**Problem details**
Go through the records and extract every line with the word "https".

[Data provided Boundary: Start]

(** The run of [ProcessReadme] on a readme that is one remote markdown
    image, with the world it leaves. *)
Lemma ProcessReadme_remote_image_run (ap : assets.AssetProcessor)
    (alt url path extensionID : string) (w : World) (resp : Response) :
  let dir := filepath_Join (assets.assetsDir ap) extensionID in
  let name := filepath.Base path in
  let filePath := filepath_Join dir name in
  plain alt = true →
  plain (assets.baseURL ap) = true →
  plain extensionID = true →
  plain name = true →
  gostrings.inb ")" url = false →
  url ≠ "" →
  gostrings.HasPrefix url "data:" = false →
  gostrings.HasPrefix url "#" = false →
  gostrings.HasPrefix (assets.baseURL ap) "http" = true →
  fst (osMkdirAll dir w) = true →
  http_Get (length (requests w)) url = Some resp →
  StatusCode resp = 200%Z →
  BodyErr resp = false →
  url_Parse_Path url = Some path →
  path ≠ "" → name ≠ "" → name ≠ "." →
  create_ok filePath = true →
  filePath ∉ dirs w →
  filePath ≠ dir →
  assets.ProcessReadme ap ("![" ++ alt ++ "](" ++ url ++ ")") extensionID w
  = (Ok ("![" ++ alt ++ "](" ++ servedURL ap extensionID name ++ ")"),
     mkWorld (<[filePath := Body resp]> (<[filePath := ""]> (files w)))
       (dirs w ∪ {[dir]}) (requests w ++ [url])).
Proof.
  intros dir name filePath Halt Hbase Hext Hplain Hurl Hurl_ne Hdata Hanchor Hhttp
    Hmk Hget Hstatus Hbody Hpath Hpne Hname_ne Hname_dot Hcreate Hnodir Hne.
  set (ref := servedURL ap extensionID name).
  (* what the hypotheses say about the characters of the texts *)
  assert (Hfree : ∀ c, gostrings.inb c markupChars = true →
            gostrings.inb c alt = false ∧ gostrings.inb c ref = false).
  { intros c Hc. split; [by apply plain_inb|].
    unfold ref, servedURL. rewrite !inb_app.
    rewrite (plain_inb _ c Hbase Hc), (plain_inb _ c Hext Hc), (plain_inb _ c Hplain Hc).
    revert Hc. unfold markupChars. simpl.
    destruct (Ascii.eqb_spec c "[") as [->|]; [reflexivity|].
    destruct (Ascii.eqb_spec c "]") as [->|]; [reflexivity|].
    destruct (Ascii.eqb_spec c "(") as [->|]; [reflexivity|].
    destruct (Ascii.eqb_spec c ")") as [->|]; [reflexivity|].
    destruct (Ascii.eqb_spec c "<") as [->|]; [reflexivity|].
    destruct (Ascii.eqb_spec c dquote) as [->|]; [reflexivity|].
    discriminate. }
  destruct (Hfree "]"%char eq_refl) as [Halt_close _].
  destruct (Hfree ")"%char eq_refl) as [_ Href_paren].
  destruct (Hfree "["%char eq_refl) as [_ Href_open].
  destruct (Hfree "<"%char eq_refl) as [Halt_angle Href_angle].
  destruct (Hfree dquote eq_refl) as [Halt_quote Href_quote].
  assert (Href_ne : ref ≠ "").
  { unfold ref, servedURL. destruct (assets.baseURL ap); discriminate. }
  assert (Href_http : gostrings.HasPrefix ref "http" = true)
    by (apply HasPrefix_app_l; exact Hhttp).
  destruct (no_angle_no_quote alt ref Halt_angle Href_angle Halt_quote Href_quote)
    as [Hangle Hquote].
  (* the directory *)
  unfold assets.ProcessReadme.
  change (String.eqb ("![" ++ alt ++ "](" ++ url ++ ")") "") with false.
  cbv iota. fold dir. unfold bind at 1.
  destruct (osMkdirAll dir w) as [made w1] eqn:Hdir. simpl in Hmk. subst made.
  assert (Hw1 : w1 = mkWorld (files w) (dirs w ∪ {[dir]}) (requests w)).
  { unfold osMkdirAll in Hdir. case_match; [by injection Hdir as <-|discriminate]. }
  cbn [negb]. cbv iota.
  (* the image pass *)
  assert (Himages :
    assets.processImages ap ("![" ++ alt ++ "](" ++ url ++ ")") dir extensionID w1
    = ("![" ++ alt ++ "](" ++ ref ++ ")",
       mkWorld (<[filePath := Body resp]> (<[filePath := ""]> (files w)))
         (dirs w ∪ {[dir]}) (requests w ++ [url]))).
  { unfold assets.processImages, assets.imagePatterns.
    cbn [assets.eachPattern]. unfold bind at 1.
    assert (Hfirst :
      assets.ReplaceAllStringFunc assets.mdImage ("![" ++ alt ++ "](" ++ url ++ ")")
        (fun m => assets.processImageMatch ap m assets.mdImage dir extensionID) w1
      = ("![" ++ alt ++ "](" ++ ref ++ ")",
         mkWorld (<[filePath := Body resp]> (<[filePath := ""]> (files w)))
           (dirs w ∪ {[dir]}) (requests w ++ [url]))).
    { unfold assets.ReplaceAllStringFunc, regexp.allPieces.
      change assets.mdImage with (bracketed "![" 0).
      cbn [regexp.pieces].
      rewrite (matchHere_bracketed "![" 0 alt url) by (done || lia).
      change ("![" ++ alt ++ "](" ++ url ++ ")")
        with (String "!" ("[" ++ alt ++ "](" ++ url ++ ")")).
      cbv iota. cbn [assets.replacePieces]. unfold bind at 1.
      change (String "!" ("[" ++ alt ++ "](" ++ url ++ ")"))
        with ("![" ++ alt ++ "](" ++ url ++ ")").
      change (bracketed "![" 0) with assets.mdImage.
      rewrite (processImageMatch_remote ap alt url path dir extensionID w1 resp);
        [|exact Hurl|exact Hurl_ne|exact Hdata|exact Hanchor|exact Halt_close
         |by rewrite Hw1|exact Hstatus|exact Hbody|exact Hpath|exact Hpne
         |exact Hname_ne|exact Hname_dot|exact Hcreate|].
      2:{ rewrite Hw1. simpl. fold name. fold filePath.
          rewrite elem_of_union, elem_of_singleton. tauto. }
      unfold bind.
      rewrite (replacePieces_id _ _ _).
      2:{ intros m Hm.
          rewrite matchesIn_after_end in Hm by reflexivity. by apply elem_of_nil in Hm. }
      assert (Hjoin : ∀ fuel, joinPieces (regexp.pieces fuel assets.mdImage true "") = "")
        by (intros [|fuel]; reflexivity).
      rewrite Hjoin, app_empty_r, Hw1. unfold ret. simpl. f_equal.
      unfold ref, servedURL. f_equal. f_equal. by rewrite !app_assoc_s. }
    rewrite Hfirst.
    unfold bind at 1.
    rewrite (ReplaceAllStringFunc_needs "<" assets.htmlImg) by (reflexivity || exact Hangle).
    unfold bind at 1.
    rewrite (ReplaceAllStringFunc_needs dquote assets.mdImageTitle)
      by (reflexivity || exact Hquote).
    reflexivity. }
  unfold bind at 1. rewrite Himages.
  (* the pass over the other assets *)
  unfold bind at 1.
  unfold assets.processOtherAssets, assets.otherPatterns. cbn [assets.eachPattern].
  unfold bind at 1.
  rewrite (ReplaceAllStringFunc_needs "<" assets.htmlLink) by (reflexivity || exact Hangle).
  unfold bind at 1.
  rewrite (ReplaceAllStringFunc_needs "<" assets.htmlScript) by (reflexivity || exact Hangle).
  unfold bind at 1.
  rewrite ReplaceAllStringFunc_id.
  - reflexivity.
  - intros m Hm w'.
    destruct (mdLink_matches alt ref Halt_close Href_paren Href_open Href_ne m Hm)
      as [-> Halt_ne].
    apply processAssetMatch_skip. right.
    change assets.mdLink with (bracketed "[" 1).
    rewrite (FindStringSubmatch_bracketed "[" 1 alt ref);
      [|exact Halt_close|exact Href_paren| |exact Href_ne].
    + by rewrite reference_two_groups.
    + destruct alt; [done|simpl; lia].
Qed.

(** A readme that is one markdown image with a remote reference.  When
    the alternative text, the base URL, the extension identifier and the
    base name of the URL's path hold no markup character, the reference is
    neither a data URI nor an anchor and holds no closing parenthesis, the
    base URL starts with http, the asset directory can be created, the
    image is fetched with status 200 and its body read to the end, and the
    file can be created: the result is the image with the same alternative
    text and the served URL of the base name, the body of the response is
    the content of the file of that name in the asset directory of the
    extension, and exactly one request was made. *)
Theorem ProcessReadme_remote_image (ap : assets.AssetProcessor)
    (alt url path extensionID : string) (w : World) (resp : Response) :
  let dir := filepath_Join (assets.assetsDir ap) extensionID in
  let name := filepath.Base path in
  let filePath := filepath_Join dir name in
  plain alt = true →
  plain (assets.baseURL ap) = true →
  plain extensionID = true →
  plain name = true →
  gostrings.inb ")" url = false →
  url ≠ "" →
  gostrings.HasPrefix url "data:" = false →
  gostrings.HasPrefix url "#" = false →
  gostrings.HasPrefix (assets.baseURL ap) "http" = true →
  fst (osMkdirAll dir w) = true →
  http_Get (length (requests w)) url = Some resp →
  StatusCode resp = 200%Z →
  BodyErr resp = false →
  url_Parse_Path url = Some path →
  path ≠ "" → name ≠ "" → name ≠ "." →
  create_ok filePath = true →
  filePath ∉ dirs w →
  filePath ≠ dir →
  ∃ w',
    assets.ProcessReadme ap ("![" ++ alt ++ "](" ++ url ++ ")") extensionID w
    = (Ok ("![" ++ alt ++ "](" ++ servedURL ap extensionID name ++ ")"), w') ∧
    files w' !! filePath = Some (Body resp) ∧
    requests w' = (requests w ++ [url])%list.
Proof.
  intros dir name filePath Halt Hbase Hext Hplain Hurl Hurl_ne Hdata Hanchor Hhttp
    Hmk Hget Hstatus Hbody Hpath Hpne Hname_ne Hname_dot Hcreate Hnodir Hne.
  eexists. split.
  - by apply (ProcessReadme_remote_image_run ap alt url path extensionID w resp).
  - simpl. split; [apply lookup_insert_eq|reflexivity].
Qed.
End remote_image_rewrite.

Section rewriter_examples.
#[local] Existing Instance samplePlatform.
#[local] Existing Instance sampleEnvironment.

Lemma ProcessReadme_local_references_untouched_witness :
  ∃ w',
    assets.ProcessReadme (assets.NewAssetProcessor "assets" "https://domain:8080")
      "![logo](data:image/png;base64,AAAA) see [usage](#usage) <img src='data:x'>"
      "pub.ext" emptyWorld
    = (Ok "![logo](data:image/png;base64,AAAA) see [usage](#usage) <img src='data:x'>",
       w') ∧
    requests w' = requests emptyWorld ∧
    files w' = files emptyWorld.
Proof.
  apply (ProcessReadme_local_references_untouched
           (assets.NewAssetProcessor "assets" "https://domain:8080")).
  - vm_compute. reflexivity.
  - reflexivity.
Defined.

Lemma ProcessReadme_remote_image_witness :
  ∃ w',
    assets.ProcessReadme (assets.NewAssetProcessor "assets" "https://domain:8080")
      ("![" ++ "alt" ++ "](" ++ "http://x/img.png" ++ ")") "pub.ext" emptyWorld
    = (Ok ("![" ++ "alt" ++ "]("
             ++ servedURL (assets.NewAssetProcessor "assets" "https://domain:8080")
                  "pub.ext" "img.png" ++ ")"), w') ∧
    files w' !! "assets/pub.ext/img.png" = Some "PNG" ∧
    requests w' = ["http://x/img.png"].
Proof.
  refine (ProcessReadme_remote_image
            (assets.NewAssetProcessor "assets" "https://domain:8080")
            "alt" "http://x/img.png" "/img.png" "pub.ext" emptyWorld
            (mkResponse 200 "image/png" "PNG" false)
            _ _ _ _ _ _ _ _ _ _ _ _ _ _ _ _ _ _ _ _).
  all: try reflexivity.
  - discriminate.
  - discriminate.
  - discriminate.
  - discriminate.
  - apply not_elem_of_empty.
  - vm_compute. discriminate.
Defined.
End rewriter_examples.

(** ** The asset processor: what it requests and what it leaves alone *)

Lemma requestsOnly_refl (ok : string → bool) (w : World) : requestsOnly ok w w.
Proof. exists []. by rewrite app_nil_r. Qed.

Lemma requestsOnly_trans (ok : string → bool) (w1 w2 w3 : World) :
  requestsOnly ok w1 w2 → requestsOnly ok w2 w3 → requestsOnly ok w1 w3.
Proof.
  intros (n1 & H1 & Hok1) (n2 & H2 & Hok2). exists (n1 ++ n2)%list. split.
  - by rewrite H2, H1, app_assoc.
  - by rewrite forallb_app, Hok1, Hok2.
Qed.

Section processor_invariants.
Context `{Environment} `{Platform}.

(** [downloadAsset] makes exactly one request, to the given URL. *)
Lemma downloadAsset_requests (assetURL assetsDir : string) (w : World) :
  requests (snd (assets.downloadAsset assetURL assetsDir w))
  = (requests w ++ [assetURL])%list.
Proof.
  unfold assets.downloadAsset, bind, httpGet, osCreate, ioCopy, ret. simpl.
  repeat (case_match; simplify_eq/=; try reflexivity).
Qed.

(** An invariant of the world that every call of the callback keeps is
    kept by a whole replacement pass, and by a sequence of passes. *)
Lemma replacePieces_keeps (P : World → World → Prop)
    (ps : list regexp.piece) (repl : string → IO string) (w : World) :
  (∀ w, P w w) → (∀ w1 w2 w3, P w1 w2 → P w2 w3 → P w1 w3) →
  (∀ m w, P w (snd (repl m w))) →
  P w (snd (assets.replacePieces ps repl w)).
Proof.
  intros Hrefl Htrans Hrepl. revert w.
  induction ps as [|[c|m] ps IH]; intros w; simpl.
  - apply Hrefl.
  - unfold bind. specialize (IH w).
    destruct (assets.replacePieces ps repl w) as [out w']. exact IH.
  - unfold bind. specialize (Hrepl m w). destruct (repl m w) as [r w1].
    specialize (IH w1). destruct (assets.replacePieces ps repl w1) as [out w2].
    simpl in *. exact (Htrans _ _ _ Hrepl IH).
Qed.
(* ===================================================================== *)
(** ** Facts about the error normalizer *)
(* ===================================================================== *)

Lemma String_VStr (h : Heap) s : String_ h (VStr s) = Ok s.
Proof. done. Qed.




(** Whatever it is given, the normalizer ends, and a result it returns is an
    error envelope with one text block. *)
Lemma error_entry_settled (h : Heap) e : settled (error_entry h e).
Proof.
  assert (∀ v, settled
    (JSON_stringify h v ≫= λ s : option string,
       Ok (match s with Some s => VStr s | None => VUndefined end))) as Hjson.
  { intros v. apply bind_settled; [apply JSON_stringify_settled|done]. }
  unfold error_entry. destruct (truthy e); simpl; [|done].
  destruct e as [| |b|n|s|a]; try done; simpl; try apply Hjson.
  destruct (h !! a) as [[elems|props]|]; simpl; try apply Hjson.
  destruct (nullish (default VUndefined (assoc "message" props)));
    [apply Hjson|done].
Qed.

Lemma reportAirtopErrors_settled (h : Heap) errors :
  settled (reportAirtopErrors h errors).
Proof.
  unfold reportAirtopErrors. apply bind_settled; [|done].
  destruct (nonempty_array h errors) as [es|].
  - apply bind_settled.
    + apply mapM_settled, Forall_forall. intros e _. apply error_entry_settled.
    + intros mapped _. apply join_settled.
  - apply String_settled.
Qed.




Lemma reportAirtopErrors_shape (h : Heap) errors r :
  reportAirtopErrors h errors = Ok r →
  isError r = Some true ∧ ∃ s, content r = [text_block s].
Proof.
  unfold reportAirtopErrors.
  destruct (match nonempty_array h errors with Some _ => _ | None => _ end);
    simpl; [|done..].
  intros [= <-]. simpl. eauto.
Qed.


(* ===================================================================== *)
(** ** Facts about the handlers *)
(* ===================================================================== *)

Create HintDb ends discriminated.

Section MonadFacts.
Context (w : World).

Lemma ends_ret {A} (a : A) : ends (mret a).
Proof. by intros st. Qed.

Lemma ends_bind {A B} (m : M A) (k : A → M B) :
  ends m → (∀ a, ends (k a)) → ends (m ≫= k).
Proof.
  intros Hm Hk st. unfold mbind, M_bind. specialize (Hm st).
  destruct (m st) as [[a|e|] st']; simpl in *; [apply Hk|done|done].
Qed.

Lemma ends_lift {A} (o : Outcome A) : settled o → ends (lift o).
Proof. by intros Ho st. Qed.

Lemma ends_try_catch {A} (body : M A) handler :
  ends body → (∀ e, ends (handler e)) → ends (try_catch body handler).
Proof.
  intros Hb Hh st. unfold try_catch. specialize (Hb st).
  destruct (body st) as [[a|e|] st']; simpl in *; [done|apply Hh|done].
Qed.

Lemma ends_call c : ends (call w c).
Proof. intros st. unfold call. by destruct (backend w _ _). Qed.

Lemma ends_now : ends (now w).
Proof. by intros st. Qed.

Lemma ends_update_registry f : ends (update_registry f).
Proof. by intros st. Qed.

Lemma ends_prop v k : ends (prop w v k).
Proof.
  apply ends_lift. unfold get_prop. by repeat case_match.
Qed.

Lemma ends_prop_opt v k : ends (prop_opt w v k).
Proof.
  apply ends_lift. unfold opt_prop, get_prop. by repeat case_match.
Qed.

Lemma delivers_ret r : content r ≠ [] → delivers (mret r).
Proof. by intros Hr st. Qed.

Lemma delivers_bind {A} (m : M A) (k : A → M ToolResult) :
  ends m → (∀ a, delivers (k a)) → delivers (m ≫= k).
Proof.
  intros Hm Hk st. unfold mbind, M_bind. specialize (Hm st).
  destruct (m st) as [[a|e|] st']; simpl in *; [apply Hk|done|done].
Qed.

Lemma delivers_try_catch (body : M ToolResult) handler :
  delivers body → (∀ e, delivers (handler e)) →
  delivers (try_catch body handler).
Proof.
  intros Hb Hh st. unfold try_catch. specialize (Hb st).
  destruct (body st) as [[a|e|] st']; simpl in *; [done|apply Hh|done].
Qed.

Lemma delivers_report errors : delivers (report w errors).
Proof.
  intros st. unfold report, lift. simpl.
  pose proof (reportAirtopErrors_settled (heap w) errors) as Hs.
  destruct (reportAirtopErrors (heap w) errors) as [r| |] eqn:Hr; [|done..].
  apply reportAirtopErrors_shape in Hr as [_ [s ->]]. done.
Qed.

Lemma delivers_stringified (h : Heap) v :
  delivers (s ← lift (JSON_stringify h v);
            mret {| content := [{| type := "text"; text := s |}];
                    isError := None |}).
Proof.
  apply delivers_bind.
  - apply ends_lift, JSON_stringify_settled.
  - intros s. by apply delivers_ret.
Qed.

Lemma delivers_json_result v : delivers (json_result w v).
Proof. apply delivers_stringified. Qed.

End MonadFacts.

#[global] Hint Resolve ends_ret ends_lift ends_call ends_now ends_update_registry
  ends_prop ends_prop_opt : ends.

(** One step through the text of a handler. *)
Ltac handler_step :=
  match goal with
  | |- delivers (if ?b then _ else _) => destruct b
  | |- delivers (try_catch _ _) => apply delivers_try_catch; [|intros ?]
  | |- delivers (report _ _) => apply delivers_report
  | |- delivers (json_result _ _) => apply delivers_json_result
  | |- delivers (mret _) => by apply delivers_ret
  | |- delivers (_ ≫= _) => apply delivers_bind; [auto with ends|intros ?]
  end.

Section HandlerFacts.
Context (w : World).

Lemma createSession_delivers : delivers (createSession w).
Proof. unfold createSession. repeat handler_step. Qed.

[Data provided Boundary: End]

**Your response**
    assets.ProcessReadme (assets.NewAssetProcessor "assets" "https://domain:8080")
           (assets.NewAssetProcessor "assets" "https://domain:8080")).
    assets.ProcessReadme (assets.NewAssetProcessor "assets" "https://domain:8080")
             ++ servedURL (assets.NewAssetProcessor "assets" "https://domain:8080")
            (assets.NewAssetProcessor "assets" "https://domain:8080")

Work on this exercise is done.